One of the most important settings on your DSLR is the aperture. The aperture is the opening in the lens through which light passes to reach the sensor. Aperture is measured in f-stops, with a lower f-stop corresponding to a wider aperture (more light) and a higher f-stop corresponding to a narrower aperture (less light). For example, an aperture of f/2.8 will be wider than an aperture of f/5.6.
Why does this matter? The aperture affects two things: depth of field and amount of light. A shallow depth of field means that only a small portion of the image will be in focus, while a large depth of field means that most or all of the image will be in focus. So, if you want to take a portrait with a soft, dreamy background, you would use a low f-stop like f/2.8; if you want to take a landscape photo with everything sharp and in focus from front to back, you would use a high f-stop like f/11 or higher.
Similarly, since the aperture controls how much light enters the camera, using a low f-stop will result in photos that are brighter (but with less depth of field), while using a high f-stop will result in photos that are darker (but with more depth of field). So, if you're shooting in low light or want to create a particular effect, you'll need to experiment with different aperture settings to get the results you want.
Shutter speed is another critical setting on your DSLR. Shutter speed is simply the amount of time that the shutter—the device that opens and closes to allow light into the camera—is open. Shutter speed is measured in seconds or fractions thereof; for example, 1/250 means that the shutter will be open for one two-hundred-fiftieth of a second (1/250th).
Like aperture, shutter speed has two main effects: it determines how much light enters the camera, and it also affects how motion is captured in an image.

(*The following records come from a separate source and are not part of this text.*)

(** C10, as the code has it.  On a populated engine, whether the
    coefficient expression evaluates or numpy refuses it, the adjoint
    reconstruction leaves the stored singular values squeezed and the direct
    one leaves them as they were; neither changes the Hankel matrix or the
    singular vectors.  The squeezed values are the same entries in the same
    order; they are a flat sequence of length [n] when the values were a row,
    a column or a flat sequence of [n <> 1] entries, and a 0-d array when
    every axis of the values had length one. *)
Theorem compute_modes_frame (side : Side) (b : BPOD S)
    (lg : list (event S)) (modeNumList : list Z) (modePath : Path)
    (indexFrom : Z) (arg : option (list Path)) (V sigma : ndarray S) :
  singVecs_of side b = Some V -> singVals b = Some sigma ->
  exists r b' lg',
    compute_modes_of side modeNumList modePath indexFrom arg (mk_St b lg) =
      Done (r, mk_St b' lg') /\
    singVals b' =
      Some (match side with Direct => sigma | Adjoint => squeeze sigma end) /\
    hankelMat b' = hankelMat b /\
    LSingVecs b' = LSingVecs b /\
    RSingVecs b' = RSingVecs b /\
    data (squeeze sigma) = data sigma /\
    (forall n, n <> 1 ->
       shape sigma = [n] \/ shape sigma = [1; n] \/ shape sigma = [n; 1] ->
       shape (squeeze sigma) = [n]) /\
    (Forall (fun d => d = 1) (shape sigma) -> shape (squeeze sigma) = []).
Proof.
  intros HV Hs.
  destruct (@compute_modes_of_run side b lg modeNumList modePath indexFrom
              arg V sigma HV Hs) as (b' & Hsg & HH & HL & HR & _ & Hrun).
  assert (Hflat : forall n, n <> 1 ->
            shape sigma = [n] \/ shape sigma = [1; n] \/ shape sigma = [n; 1] ->
            shape (squeeze sigma) = [n]).
  { intros n Hn Hsh. exact (squeeze_vector sigma Hn Hsh). }
  pose proof (squeeze_all_units sigma) as Hunits.
  destruct (buildCoeffMat_of V (sigma_used side sigma)) as [C|e].
  - exists (Ok tt), b'. eexists. split; [exact Hrun|].
    destruct side; repeat split; auto.
  - exists (Err e), b', lg. split; [exact Hrun|].
    destruct side; repeat split; auto.
Qed.

End Modes.

(** ** Saving the decomposition *)

Section Save.
Context {S : Type} {ops : ScalarOps S} {col : Collaborators S}.

Lemma In_write_of (sv sv' : MatSaver) (m m' : option (ndarray S))
    (path : option Path) (p : Path) :
  In (EvSaveMat sv' m' p) (write_of sv m path) <->
  sv' = sv /\ path = Some p /\ m' = m.
Proof.
  unfold write_of. destruct path as [q|]; simpl.
  - split.
    + intros [Heq|[]]. inversion Heq. auto.
    + intros (-> & Hq & ->). inversion Hq. auto.
  - split; [intros [] | intros (_ & Hq & _); discriminate].
Qed.

Lemma In_writes_of (sv sv' : MatSaver) (b : BPOD S)
    (hp lp sp rp : option Path) (m : option (ndarray S)) (p : Path) :
  In (EvSaveMat sv' m p) (writes_of sv b hp lp sp rp) <->
  sv' = sv /\
  ((hp = Some p /\ m = hankelMat b) \/ (lp = Some p /\ m = LSingVecs b) \/
   (rp = Some p /\ m = RSingVecs b) \/ (sp = Some p /\ m = singVals b)).
Proof.
  unfold writes_of. rewrite !in_app_iff, !In_write_of. tauto.
Qed.

Lemma writes_of_are_writes (sv : MatSaver) (b : BPOD S)
    (hp lp sp rp : option Path) (e : event S) :
  In e (writes_of sv b hp lp sp rp) -> exists m p, e = EvSaveMat sv m p.
Proof.
  unfold writes_of, write_of. rewrite !in_app_iff.
  destruct hp, lp, sp, rp; simpl; intuition (subst; eauto).
Qed.

(** The run of [save_decomp], by rank and by whether a saver is set. *)
Lemma save_decomp_run (b : BPOD S) (lg : list (event S))
    (hp lp sp rp : option Path) :
  save_decomp hp lp sp rp (mk_St b lg) =
    match save_mat b, isRankZero (mpi b) with
    | Some sv, true =>
        Done (Ok tt, mk_St b (lg ++ writes_of sv b hp lp sp rp))
    | None, true =>
        Done (Err (UndefinedError "save_mat is undefined, cant save"),
              mk_St b lg)
    | _, false => Done (Ok tt, mk_St b lg)
    end.
Proof.
  destruct b as [sv ld mp dp ap L sg R H].
  destruct sv as [sv|]; destruct (isRankZero mp) eqn:Hrk;
    unfold save_decomp, writes_of, write_of; run_py; rewrite ?Hrk;
    try reflexivity.
  destruct hp, lp, sp, rp; run_py;
    rewrite <- ?app_assoc, ?app_nil_r; reflexivity.
Qed.

(** [save_decomp] ends without a broadcast, leaves the instance as it was
    and only adds to the trace. *)
Lemma save_decomp_done (b : BPOD S) (lg : list (event S))
    (hp lp sp rp : option Path) :
  exists r ws, save_decomp hp lp sp rp (mk_St b lg) =
                 Done (r, mk_St b (lg ++ ws)).
Proof.
  rewrite save_decomp_run.
  destruct (save_mat b) as [sv|]; destruct (isRankZero (mpi b)).
  - eauto.
  - exists (Ok tt), []. rewrite app_nil_r. reflexivity.
  - eexists _, []. rewrite app_nil_r. reflexivity.
  - exists (Ok tt), []. rewrite app_nil_r. reflexivity.
Qed.

(** C7. [save_decomp] leaves the instance as it was and adds only writes
    to the trace; an artifact is written to a path exactly when the worker
    is the coordinator, a saver is set, and the path is the one given for
    that artifact.  So each of the four is written or skipped by its own
    path, and a worker that is not the coordinator writes nothing. *)
Theorem save_decomp_writes (b : BPOD S) (lg : list (event S))
    (hp lp sp rp : option Path) :
  exists r ws,
    save_decomp hp lp sp rp (mk_St b lg) = Done (r, mk_St b (lg ++ ws)) /\
    (forall e, In e ws -> exists sv m p, e = EvSaveMat sv m p) /\
    (forall sv m p,
       In (EvSaveMat sv m p) ws <->
       isRankZero (mpi b) = true /\ save_mat b = Some sv /\
       ((hp = Some p /\ m = hankelMat b) \/
        (lp = Some p /\ m = LSingVecs b) \/
        (rp = Some p /\ m = RSingVecs b) \/
        (sp = Some p /\ m = singVals b))).
Proof.
  rewrite save_decomp_run.
  destruct (save_mat b) as [sv|]; destruct (isRankZero (mpi b)).
  - exists (Ok tt), (writes_of sv b hp lp sp rp).
    split; [reflexivity|]. split.
    + intros e He. exists sv. eapply writes_of_are_writes; eassumption.
    + intros sv' m p. rewrite In_writes_of. split.
      * intros (-> & Hw). auto.
      * intros (_ & Hsv & Hw). inversion Hsv. auto.
  - exists (Ok tt), []. rewrite app_nil_r. split; [reflexivity|].
    split; [intros e []|]. intros sv' m p. simpl.
    split; [intros [] | intros (Hr & _); discriminate].
  - eexists _, []. rewrite app_nil_r. split; [reflexivity|].
    split; [intros e []|]. intros sv' m p. simpl.
    split; [intros [] | intros (_ & Hsv & _); discriminate].
  - exists (Ok tt), []. rewrite app_nil_r. split; [reflexivity|].
    split; [intros e []|]. intros sv' m p. simpl.
    split; [intros [] | intros (Hr & _); discriminate].
Qed.

(** C9, as the code has it.  With no saver set, [save_decomp] raises
    [util.UndefinedError] on the coordinator, before anything is written;
    on any other worker it returns normally and does nothing. *)
Theorem save_decomp_no_saver (b : BPOD S) (lg : list (event S))
    (hp lp sp rp : option Path) :
  save_mat b = None ->
  if isRankZero (mpi b)
  then fails_undefined_first (mk_St b lg)
         (save_decomp hp lp sp rp (mk_St b lg))
  else save_decomp hp lp sp rp (mk_St b lg) = Done (Ok tt, mk_St b lg).
Proof.
  intros Hsv. rewrite save_decomp_run, Hsv.
  destruct (isRankZero (mpi b)); [|reflexivity].
  eexists _, b. simpl. auto.
Qed.

End Save.

(** ** Worlds of workers *)

Section WorldFacts.
Context {S X : Type}.

Lemma all_done_spec (ps : list (Proc S X)) (xs : list X) :
  all_done ps = Some xs <-> Forall2 (fun p x => p = Done x) ps xs.
Proof.
  revert xs. induction ps as [|p ps IH]; intros xs; simpl.
  - split.
    + intros Heq. inversion Heq. constructor.
    + intros HF. inversion HF. reflexivity.
  - destruct p as [x|v k].
    + destruct (all_done ps) as [ys|] eqn:Hys; simpl.
      * split.
        -- intros Heq. inversion Heq. constructor; [reflexivity|].
           apply IH. reflexivity.
        -- intros HF. inversion HF as [|? y ? ys' Hxy Hrest]; subst.
           inversion Hxy; subst. apply IH in Hrest.
           inversion Hrest. reflexivity.
      * split; [discriminate|].
        intros HF. inversion HF as [|? y ? ys' Hxy Hrest]; subst.
        apply IH in Hrest. discriminate.
    + split; [discriminate|].
      intros HF. inversion HF as [|? y ? ys' Hxy Hrest]; subst. discriminate.
Qed.

Lemma all_recv_spec (v : option (ndarray S)) (ps qs : list (Proc S X)) :
  all_recv v ps = Some qs <->
  Forall2 (fun p q => exists w k, p = Bcast w k /\ q = k v) ps qs.
Proof.
  revert qs. induction ps as [|p ps IH]; intros qs; simpl.
  - split.
    + intros Heq. inversion Heq. constructor.
    + intros HF. inversion HF. reflexivity.
  - destruct p as [x|w k].
    + split; [discriminate|].
      intros HF. inversion HF as [|? q ? qs' (w' & k' & Hp & _) _]; subst.
      discriminate.
    + destruct (all_recv v ps) as [rs|] eqn:Hrs; simpl.
      * split.
        -- intros Heq. inversion Heq. constructor; [eauto|].
           apply IH. reflexivity.
        -- intros HF.
           inversion HF as [|? q ? qs' (w' & k' & Hp & Hq) Hrest]; subst.
           inversion Hp; subst. apply IH in Hrest.
           inversion Hrest. reflexivity.
      * split; [discriminate|].
        intros HF. inversion HF as [|? q ? qs' _ Hrest]; subst.
        apply IH in Hrest. discriminate.
Qed.

(** A world finishes exactly when every other worker enters as many
    broadcasts as the coordinator; the coordinator then ends as if alone and
    every other worker ends as the run that receives the coordinator's
    values. *)
Lemma run_world_spec (root : Proc S X) (others : list (Proc S X)) (x : X)
    (xs : list X) :
  run_world root others = Some (x, xs) <->
  x = run_alone root /\
  Forall2 (fun p y => run_recv (sent root) p = Some y) others xs.
Proof.
  revert others. induction root as [x0|v k IH]; intros others; simpl.
  - destruct (all_done others) as [ys|] eqn:Hys; simpl.
    + apply all_done_spec in Hys. split.
      * intros Heq. inversion Heq; subst. split; [reflexivity|].
        eapply Forall2_impl; [|exact Hys].
        intros p y ->. reflexivity.
      * intros (-> & HF).
        assert (Hxs : Forall2 (fun p y => p = Done y) others xs).
        { eapply Forall2_impl; [|exact HF].
          intros p y Hp. destruct p; simpl in Hp; [|discriminate].
          inversion Hp. reflexivity. }
        apply all_done_spec in Hxs. apply all_done_spec in Hys.
        congruence.
    + split; [discriminate|].
      intros (_ & HF).
      assert (Hxs : Forall2 (fun p y => p = Done y) others xs).
      { eapply Forall2_impl; [|exact HF].
        intros p y Hp. destruct p; simpl in Hp; [|discriminate].
        inversion Hp. reflexivity. }
      apply all_done_spec in Hxs. congruence.
  - destruct (all_recv v others) as [qs|] eqn:Hqs.
    + rewrite IH. apply all_recv_spec in Hqs. split.
      * intros (-> & HF). split; [reflexivity|].
        clear IH. revert xs HF.
        induction Hqs as [|p q ps qs' (w & k' & -> & ->) _ IHq];
          intros xs HF; inversion HF; subst; constructor; auto.
      * intros (-> & HF). split; [reflexivity|].
        clear IH. revert xs HF.
        induction Hqs as [|p q ps qs' (w & k' & -> & ->) _ IHq];
          intros xs HF; inversion HF; subst; constructor; auto.
    + split; [discriminate|].
      intros (_ & HF).
      assert (Hex : exists qs, all_recv v others = Some qs).
      { clear IH Hqs. induction HF as [|p y ps ys Hp _ IHF].
        - exists []. reflexivity.
        - destruct IHF as (qs & Hqs). destruct p as [x0|w k']; simpl in Hp.
          + discriminate.
          + simpl. rewrite Hqs. simpl. eauto. }
      destruct Hex as (qs & Hex). congruence.
Qed.

End WorldFacts.

(** ** Computing the decomposition *)

Section Decomp.
Context {S : Type} {ops : ScalarOps S} {col : Collaborators S}.

Arguments save_decomp : simpl never.

(** Path lists given as arguments are stored first; the rest of the method
    reads the attributes. *)
Lemma compute_decomp_args (b : BPOD S) (darg aarg : option (list Path)) :
  exists b',
    (forall lg hp lp sp rp,
       compute_decomp hp lp sp rp darg aarg (mk_St b lg) =
       compute_decomp hp lp sp rp None None (mk_St b' lg)) /\
    directSnapPaths b' = or_else darg (directSnapPaths b) /\
    adjointSnapPaths b' = or_else aarg (adjointSnapPaths b) /\
    save_mat b' = save_mat b /\ mpi b' = mpi b /\
    LSingVecs b' = LSingVecs b /\ singVals b' = singVals b /\
    RSingVecs b' = RSingVecs b /\ hankelMat b' = hankelMat b.
Proof.
  destruct b as [sv ld mp dp ap L sg R H].
  exists (mk_BPOD sv ld mp (or_else darg dp) (or_else aarg ap) L sg R H).
  split; [|simpl; repeat split].
  intros lg hp lp sp rp.
  destruct darg, aarg; reflexivity.
Qed.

A slower shutter speed means that more light will enter the sensor, but it also means that any movement will be recorded as blur; conversely, a faster shutter speed will result in less light but sharper images.
So, if you're shooting sports or another action scene where frozen motion is important, you'll want to use as fast a shutter speed as possible; if you're shooting nature scenes or landscapes where some blur might actually add to the effect, you can use a slower shutter speed without worry. Just keep in mind that handholding your camera at slow shutter speeds is tricky—you might need to invest in a tripod if you want crisp results at slow shutter speeds.
The ISO setting on your DSLR determines how sensitive your sensor is to light; specifically, it's a measure of how quickly each pixel on your sensor collects electrons when exposed to light waves. A lower ISO number corresponds to slower collection (and thus less sensitivity) while a higher ISO number corresponds to faster collection (and thus greater sensitivity). For example, ISO 100 is less sensitive than ISO 1600.
Why does this matter? Well, let's say you're trying shoot something in low light without using flash—a common situation for photographers shooting candid shots at parties or concerts. In this case, you might need to use an ISO setting as high as 3200 or even 6400 so that enough light reaches your sensor for an exposure without resulting in too much blur from handheld camera shake. Of course, using such high ISOs comes at a cost: images shot at high ISOs often have more digital noise (think grainy spots) than those shot at lower ISOs. As such, it's always best practice to use the lowest ISO setting possible given the situation at hand.
Now that you know about some of the key settings on your DSLR camera—aperture, shutter speed, and ISO—you're well on your way towards taking great photos! Just remember that practice makes perfect; don't be afraid to experiment with different settings until you find what works best for you and the type of photography you enjoy most. And before long, people will be asking *you* for advice on which camera settings they should use!